-- Opening Marker --

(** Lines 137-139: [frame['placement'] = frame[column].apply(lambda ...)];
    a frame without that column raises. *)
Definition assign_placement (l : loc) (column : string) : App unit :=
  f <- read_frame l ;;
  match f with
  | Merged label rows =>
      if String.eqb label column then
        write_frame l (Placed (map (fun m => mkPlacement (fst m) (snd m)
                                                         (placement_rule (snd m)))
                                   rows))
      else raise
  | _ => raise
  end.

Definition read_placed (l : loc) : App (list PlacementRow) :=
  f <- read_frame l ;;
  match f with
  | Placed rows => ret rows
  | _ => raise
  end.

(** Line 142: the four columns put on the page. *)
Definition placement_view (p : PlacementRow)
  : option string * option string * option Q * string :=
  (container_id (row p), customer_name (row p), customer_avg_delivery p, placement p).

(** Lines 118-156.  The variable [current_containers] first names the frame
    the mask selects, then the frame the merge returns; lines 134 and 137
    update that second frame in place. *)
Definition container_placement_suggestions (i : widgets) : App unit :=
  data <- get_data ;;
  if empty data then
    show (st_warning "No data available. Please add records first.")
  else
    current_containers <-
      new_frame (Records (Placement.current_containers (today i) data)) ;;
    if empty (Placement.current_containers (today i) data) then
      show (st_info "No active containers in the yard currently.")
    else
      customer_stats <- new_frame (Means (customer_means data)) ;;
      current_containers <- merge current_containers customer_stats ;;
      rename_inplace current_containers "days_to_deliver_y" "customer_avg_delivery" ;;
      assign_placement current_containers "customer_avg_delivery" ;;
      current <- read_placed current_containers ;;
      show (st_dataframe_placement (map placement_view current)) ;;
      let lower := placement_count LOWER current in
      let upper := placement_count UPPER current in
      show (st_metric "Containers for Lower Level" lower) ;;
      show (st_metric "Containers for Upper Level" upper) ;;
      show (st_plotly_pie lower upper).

-- Closing Marker --
-- Opening Marker --

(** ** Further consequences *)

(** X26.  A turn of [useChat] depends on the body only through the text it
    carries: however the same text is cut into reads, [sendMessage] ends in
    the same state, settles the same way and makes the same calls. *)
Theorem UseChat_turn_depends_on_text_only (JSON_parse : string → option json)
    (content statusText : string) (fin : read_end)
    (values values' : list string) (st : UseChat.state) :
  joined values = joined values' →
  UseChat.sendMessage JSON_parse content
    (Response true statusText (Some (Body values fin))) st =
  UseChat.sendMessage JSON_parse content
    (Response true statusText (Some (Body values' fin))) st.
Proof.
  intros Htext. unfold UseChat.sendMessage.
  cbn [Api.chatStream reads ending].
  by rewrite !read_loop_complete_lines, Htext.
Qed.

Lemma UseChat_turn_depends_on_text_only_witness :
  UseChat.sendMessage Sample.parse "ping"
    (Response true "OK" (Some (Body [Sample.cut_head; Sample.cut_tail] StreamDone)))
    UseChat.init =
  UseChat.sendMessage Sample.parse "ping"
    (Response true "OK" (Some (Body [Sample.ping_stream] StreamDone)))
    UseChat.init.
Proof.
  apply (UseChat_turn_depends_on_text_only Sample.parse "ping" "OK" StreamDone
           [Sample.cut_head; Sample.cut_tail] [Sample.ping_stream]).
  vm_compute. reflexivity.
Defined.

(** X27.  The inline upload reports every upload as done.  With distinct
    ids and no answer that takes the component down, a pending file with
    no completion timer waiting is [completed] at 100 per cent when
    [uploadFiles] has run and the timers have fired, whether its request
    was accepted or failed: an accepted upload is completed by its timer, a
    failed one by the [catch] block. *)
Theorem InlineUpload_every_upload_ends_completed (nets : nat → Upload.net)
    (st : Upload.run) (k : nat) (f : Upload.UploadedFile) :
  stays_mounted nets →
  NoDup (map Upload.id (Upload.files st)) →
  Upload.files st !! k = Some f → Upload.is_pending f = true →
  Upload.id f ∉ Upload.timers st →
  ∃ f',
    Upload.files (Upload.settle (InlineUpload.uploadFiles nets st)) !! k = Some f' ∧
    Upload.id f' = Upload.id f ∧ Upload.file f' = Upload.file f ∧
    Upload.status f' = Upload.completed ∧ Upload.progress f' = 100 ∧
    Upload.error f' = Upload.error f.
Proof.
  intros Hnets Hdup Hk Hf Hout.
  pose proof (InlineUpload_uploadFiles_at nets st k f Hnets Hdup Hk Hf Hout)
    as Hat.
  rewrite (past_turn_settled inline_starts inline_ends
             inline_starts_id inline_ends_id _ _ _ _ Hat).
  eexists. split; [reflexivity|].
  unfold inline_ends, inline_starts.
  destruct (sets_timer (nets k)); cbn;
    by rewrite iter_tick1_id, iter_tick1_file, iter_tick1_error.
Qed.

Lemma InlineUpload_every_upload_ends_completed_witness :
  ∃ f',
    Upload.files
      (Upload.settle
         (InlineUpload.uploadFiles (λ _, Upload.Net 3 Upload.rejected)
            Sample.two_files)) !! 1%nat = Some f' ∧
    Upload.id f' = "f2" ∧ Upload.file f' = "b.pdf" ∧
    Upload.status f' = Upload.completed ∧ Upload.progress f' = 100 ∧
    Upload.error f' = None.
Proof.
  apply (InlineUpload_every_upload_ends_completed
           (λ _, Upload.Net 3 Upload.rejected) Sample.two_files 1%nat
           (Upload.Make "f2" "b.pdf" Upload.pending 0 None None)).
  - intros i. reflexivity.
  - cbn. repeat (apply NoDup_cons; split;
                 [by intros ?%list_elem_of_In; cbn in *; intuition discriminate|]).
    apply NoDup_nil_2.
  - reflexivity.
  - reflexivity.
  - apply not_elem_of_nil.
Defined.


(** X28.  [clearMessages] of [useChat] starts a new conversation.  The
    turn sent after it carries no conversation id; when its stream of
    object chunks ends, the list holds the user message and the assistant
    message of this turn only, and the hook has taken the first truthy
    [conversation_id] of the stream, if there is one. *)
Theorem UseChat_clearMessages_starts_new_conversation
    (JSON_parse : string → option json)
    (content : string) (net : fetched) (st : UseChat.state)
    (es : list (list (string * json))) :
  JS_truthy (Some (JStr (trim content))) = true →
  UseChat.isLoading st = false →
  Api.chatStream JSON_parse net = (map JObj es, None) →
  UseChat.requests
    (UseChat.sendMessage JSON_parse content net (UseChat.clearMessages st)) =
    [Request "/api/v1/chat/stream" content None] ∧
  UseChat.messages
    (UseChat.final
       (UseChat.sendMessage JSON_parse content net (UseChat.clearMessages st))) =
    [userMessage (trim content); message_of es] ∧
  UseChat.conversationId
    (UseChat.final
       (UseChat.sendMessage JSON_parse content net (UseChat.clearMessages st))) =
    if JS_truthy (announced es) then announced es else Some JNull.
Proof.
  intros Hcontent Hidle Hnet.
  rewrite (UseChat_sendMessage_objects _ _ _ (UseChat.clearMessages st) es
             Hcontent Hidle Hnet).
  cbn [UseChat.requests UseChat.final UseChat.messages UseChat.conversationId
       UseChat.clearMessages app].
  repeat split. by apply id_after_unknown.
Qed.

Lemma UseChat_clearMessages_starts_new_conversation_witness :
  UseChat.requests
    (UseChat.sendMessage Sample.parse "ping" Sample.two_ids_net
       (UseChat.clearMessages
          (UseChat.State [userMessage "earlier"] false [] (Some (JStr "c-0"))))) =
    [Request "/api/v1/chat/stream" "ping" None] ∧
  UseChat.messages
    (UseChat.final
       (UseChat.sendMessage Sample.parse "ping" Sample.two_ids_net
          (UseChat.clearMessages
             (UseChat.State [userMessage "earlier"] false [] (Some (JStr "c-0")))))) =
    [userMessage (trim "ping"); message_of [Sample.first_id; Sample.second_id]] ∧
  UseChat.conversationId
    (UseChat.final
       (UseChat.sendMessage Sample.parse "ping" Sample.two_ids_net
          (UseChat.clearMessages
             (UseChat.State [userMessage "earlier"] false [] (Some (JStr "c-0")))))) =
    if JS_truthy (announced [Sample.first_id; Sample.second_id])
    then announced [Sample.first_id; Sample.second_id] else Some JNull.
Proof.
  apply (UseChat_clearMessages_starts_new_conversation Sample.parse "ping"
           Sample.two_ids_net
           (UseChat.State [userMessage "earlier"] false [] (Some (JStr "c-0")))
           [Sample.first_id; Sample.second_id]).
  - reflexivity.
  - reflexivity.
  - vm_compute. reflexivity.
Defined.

-- Closing Marker --

# Exercise directions:
Where a line of the records contains the word "chatStream", copy that line.

# Reply:
  cbn [Api.chatStream reads ending].
  Api.chatStream JSON_parse net = (map JObj es, None) →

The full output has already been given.